Amazon Has a Donkey Meat Problem
When Cindy first tried the Artemisia Anti-Hemorrhage Formula dietary supplements that she purchased on Amazon, she had no reason to suspect that she was eating donkey. A California native and lifelong vegetarian, she assumed that the world’s largest online retailer had vetted the bottle’s claims of being made from “100 percent pure, natural herbs.” But while reading the back of the bottle, she noticed an ingredient she hadn’t seen before: “gelatina nigra.” She googled it, and what she found made her stomach turn.
Every year, millions of donkeys are slaughtered and skinned to make the so-called gelatina nigra found in Cindy’s dietary supplement. More commonly called “ejiao” or “donkey-hide gelatin,” the animal product is made from donkey skin. It’s in such high demand due to its alleged health benefits that it’s decimating the global donkey population and has led to increasingly brutal treatment of the animals, according to a 2019 report by the Donkey Sanctuary, an advocacy organization. A video the organization obtained shows workers in Tanzania bludgeoning donkeys with hammers to meet their slaughter quotas. “It’s not herbal. It’s literally made with donkeys,” says Cindy, who asked to go by only her first name for privacy reasons. “Why would Amazon sell something that cruel?”

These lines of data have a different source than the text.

(** X19.  What every successful run of the pruner on a file of bytes
    guarantees, whatever the file holds: "IDAT" stands in the file, and the
    four bytes after the first chunk found in this way are the PNG CRC of
    its type and data, as the length field before the "IDAT" gives them;
    the new image begins with the first 33 bytes of the old one (signature
    and IHDR chunk) and ends with its last 12 bytes (the IEND chunk);
    [image_size] is the size of the new image; the archive, the script and
    the names are left as they were. *)
Theorem Erase_Image_Chunks_success (pdv pdv' : PDV_STRUCT) :
  Forall (fun b => 0 <= b < 256) (Image_Vec pdv) ->
  vsize (Image_Vec pdv) < 2 ^ 62 ->
  Erase_Image_Chunks pdv = Done pdv' ->
  let img := Image_Vec pdv in
  (exists p len,
     first_at img 0 IDAT_SIG p /\ 4 <= p /\
     get_u32 img (p - 4) = Done len /\
     get_u32 img (p + len + 4)
     = Done (png_crc (take (Z.to_nat (len + 4)) (drop (Z.to_nat p) img)))) /\
  (exists mid,
     Image_Vec pdv' = take 33 img ++ mid ++ drop (Z.to_nat (vsize img - 12)) img) /\
  image_size pdv' = vsize (Image_Vec pdv') /\
  Zip_Vec pdv' = Zip_Vec pdv /\ Script_Vec pdv' = Script_Vec pdv /\
  image_name pdv' = image_name pdv /\ zip_name pdv' = zip_name pdv /\
  zip_size pdv' = zip_size pdv /\ script_size pdv' = script_size pdv.
Proof.
  intros Hbytes Hsz H. cbv zeta.
  pose proof (Erase_Image_Chunks_Done pdv pdv' H) as Hshape. cbv zeta in Hshape.
  destruct Hshape as (H33 & (mid & Hmid & _) & Hsize & _).
  split; [| split; [exists mid; exact Hmid | split; [exact Hsize |]]].
  - unfold Erase_Image_Chunks in H. cbv zeta in H.
    set (img := Image_Vec pdv) in *.
    bind_as H Temp0 HT0. bind_as H found Hfound. bind_as H len Hlen.
    bind_as H crc Hcrc. bind_as H calc Hcalc.
    destruct (Z.eqb_spec crc calc) as [-> | Hne]; [| discriminate H].
    clear H.
    pose proof (search_Done _ _ _ _ Hfound) as (Hf0 & Hfn & _ & _).
    assert (Hidx : 4 <= found).
    { destruct (Z.lt_ge_cases found 4) as [Hlt | Hge]; [| exact Hge].
      exfalso. unfold get_u32 in Hlen. bind_as Hlen b0 Hb0.
      apply vget_Done in Hb0. destruct Hb0 as (Hr & _).
      unfold size_t in Hr.
      replace (found - 4) with (2 ^ 64 + (found - 4) + (-1) * 2 ^ 64) in Hr by lia.
      rewrite Z.mod_add in Hr by lia. rewrite Z.mod_small in Hr by lia. lia. }
    rewrite (size_t_small (found - 4)) in * by lia.
    pose proof (get_u32_range img _ len Hbytes Hlen) as Hl.
    rewrite (size_t_small (found - 4 + len)) in * by lia.
    rewrite (size_t_small (found - 4 + len + 8)) in * by lia.
    rewrite (size_t_small (found - 4 + 4)) in * by lia.
    rewrite (size_t_small (len + 4)) in * by lia.
    assert (Hlt : found < vsize img).
    { unfold get_u32 in Hcrc. bind_as Hcrc b0 Hb0.
      apply vget_Done in Hb0. lia. }
    exists found, len. split; [apply search_first_at; assumption |].
    split; [exact Hidx |]. split; [exact Hlen |].
    apply Crc_Done in Hcalc. destruct Hcalc as (_ & _ & _ & Hcalc).
    replace (found + len + 4) with (found - 4 + len + 8) by lia.
    rewrite Hcrc. f_equal. rewrite Hcalc, Crc_bytes_png_crc.
    replace (found - 4 + 4) with found by lia. reflexivity.
  - unfold Erase_Image_Chunks in H. cbv zeta in H.
    bind_as H Temp0 HT0. bind_as H found Hfound. bind_as H len Hlen.
    bind_as H crc Hcrc. bind_as H calc Hcalc.
    destruct (negb (crc =? calc)); [discriminate H |].
    bind_as H color Hcolor. bind_as H Temp1 HT1.
    bind_as H Temp2 HT2. bind_as H tail Htail.
    injection H as <-. simpl. repeat split; reflexivity.
Qed.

While some retailers like Walmart and eBay have committed to drop products that contain ejiao, edible items containing this ingredient are widely for sale on Amazon in spite of multiple petitions asking that it stop selling them. A legal complaint filed in California last week by the Center for Contemporary Equine Studies, a nonprofit, claims Amazon’s continued sale of these donkey-based products is more than distasteful—it may be illegal.
The Center alleges that Amazon’s distribution and sale of ejiao violates an obscure California animal welfare law called the Prohibition of Horse Slaughter and Sale of Horsemeat for Human Consumption Act. The 1998 ballot initiative, known at the time of its passage as Proposition Six, makes the sale of horsemeat for human consumption a crime on the grounds that horses, like dogs and cats, are not food animals and deserve similar protections. The Center is arguing that, under the statute, horsemeat is defined to mean any part of any equine, including donkeys.

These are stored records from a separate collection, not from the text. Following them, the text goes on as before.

Lemma variations_of_colour_witness :
  ((exists data,
      In ("3-4", Some "Bleu", data)
        (group_variations false (fun _ => None) []
           [Variant.mk 0 [] "WPJF 001-127" (Some "127") (VStr "Rouge")
              ["2-3"] (Some "12.5") (VStr "Jean") VNone (VStr "") (VStr "");
            Variant.mk 1 [] "WPJF 001-120" (Some "120") (VStr " Bleu ")
              ["3-4"] None VNone VNone (VStr "") (VStr "")]
           (Some "12.5")))
   <-> (exists v,
          In v [Variant.mk 0 [] "WPJF 001-127" (Some "127") (VStr "Rouge")
                  ["2-3"] (Some "12.5") (VStr "Jean") VNone (VStr "")
                  (VStr "");
                Variant.mk 1 [] "WPJF 001-120" (Some "120") (VStr " Bleu ")
                  ["3-4"] None VNone VNone (VStr "") (VStr "")]
          /\ variant_color v = "Bleu" /\ In "3-4" (Variant.sizes v))
       \/ ((forall v,
              In v [Variant.mk 0 [] "WPJF 001-127" (Some "127")
                      (VStr "Rouge") ["2-3"] (Some "12.5") (VStr "Jean")
                      VNone (VStr "") (VStr "");
                    Variant.mk 1 [] "WPJF 001-120" (Some "120")
                      (VStr " Bleu ") ["3-4"] None VNone VNone (VStr "")
                      (VStr "")] ->
              variant_color v = "Bleu" -> Variant.sizes v = [])
           /\ In "3-4"
                (collect_sizes
                   [Variant.mk 0 [] "WPJF 001-127" (Some "127")
                      (VStr "Rouge") ["2-3"] (Some "12.5") (VStr "Jean")
                      VNone (VStr "") (VStr "");
                    Variant.mk 1 [] "WPJF 001-120" (Some "120")
                      (VStr " Bleu ") ["3-4"] None VNone VNone (VStr "")
                      (VStr "")])))
  /\ forall data,
       In ("3-4", Some "Bleu", data)
         (group_variations false (fun _ => None) []
            [Variant.mk 0 [] "WPJF 001-127" (Some "127") (VStr "Rouge")
               ["2-3"] (Some "12.5") (VStr "Jean") VNone (VStr "") (VStr "");
             Variant.mk 1 [] "WPJF 001-120" (Some "120") (VStr " Bleu ")
               ["3-4"] None VNone VNone (VStr "") (VStr "")]
            (Some "12.5")) ->
       Variation.regular_price data = "12.5".
Proof.
  apply (@variations_of_colour false (fun _ => None) []
           [Variant.mk 0 [] "WPJF 001-127" (Some "127") (VStr "Rouge")
              ["2-3"] (Some "12.5") (VStr "Jean") VNone (VStr "") (VStr "");
            Variant.mk 1 [] "WPJF 001-120" (Some "120") (VStr " Bleu ")
              ["3-4"] None VNone VNone (VStr "") (VStr "")]
           (Some "12.5") "Bleu" "3-4").
  right. left. reflexivity.
Defined.

(** ** From the scanned folders to the images of a SKU *)

Lemma sub_dup_none (s : string) :
  contains "(" s = false -> Re.sub re_dup_suffix "" s = s.
Proof.
  unfold Re.sub. induction s as [|c r IH]; [reflexivity|].
  intros H. cbn [sub_from]. rewrite m_dup_suffix.
  pose proof (contains_drop_while is_space "(" (String c r) H) as D.
  destruct (drop_while is_space (String c r)) as [|e u].
  - cbn [contains] in H. apply orb_false_iff in H as [_ H].
    now rewrite IH.
  - cbn [contains] in D. apply orb_false_iff in D as [D _]. rewrite D.
    cbn [contains] in H. apply orb_false_iff in H as [_ H].
    now rewrite IH.
Qed.

Lemma get_folder_key_plain (name : string) :
  contains "(" name = false ->
  get_folder_key name = upper (replace " " "" name).
Proof. intros H. unfold get_folder_key. now rewrite sub_dup_none. Qed.

(** X21: a folder named after the key of a SKU gives the SKU its images.
    If the images directory lists a folder whose name has no parenthesis and
    is, in upper case and without its blanks, the key [find_images_for_sku]
    looks up first for a SKU, then the SKU gets the image files of a folder
    of the listing with that key: of this folder, or of one with the same
    key listed after it. *)
Theorem folder_named_by_key_found (images_dir : string)
    (items : list dir_item) (raw_sku : value) (key name : string)
    (listing : list string) :
  exact_key raw_sku = Some key ->
  In (Folder name listing) items ->
  contains "(" name = false ->
  upper (replace " " "" name) = key ->
  exists name' listing',
    In (Folder name' listing') items
    /\ get_folder_key name' = key
    /\ find_images_for_sku raw_sku
         (scan_image_folders images_dir (Some items))
       = map (path_join (path_join images_dir name'))
           (filter is_image_file listing').
Proof.
  intros K H P U.
  rewrite <- (get_folder_key_plain name P) in U.
  destruct (scan_reaches images_dir items name listing H) as (info & G & E).
  rewrite U in G, E.
  pose proof (dict_get_In _ _ G) as I.
  destruct (scan_entries _ _ _ _ I) as (listing' & I1 & _ & I3 & I4).
  exists (Folder.name info), listing'.
  split; [exact I1|]. split; [exact E|].
  rewrite (find_images_exact raw_sku _ K G), I4, I3. reflexivity.
Qed.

For Frank Rothschild, director of the Center for Contemporary Equine Studies, the law is clear: Donkeys are equines, and the sale of ejiao for human consumption in California is illegal. “We are a scientific organization and not in the business of national advocacy. We want the defendants to stop selling ejiao because it’s illegal,” he says. “That’s the law.”
Bruce Wagman, an attorney unaffiliated with the complaint who has practiced animal law in California for 18 years, says that while the center presents a reasonable argument, it’s unclear whether a judge would agree because the law’s wording leaves room for interpretation. “Horsemeat is not really defined in the text of the relevant statute,” he says. “But the spirit of Proposition Six is absolutely to prevent equines, including donkeys, from being slaughtered for people to consume. Period.”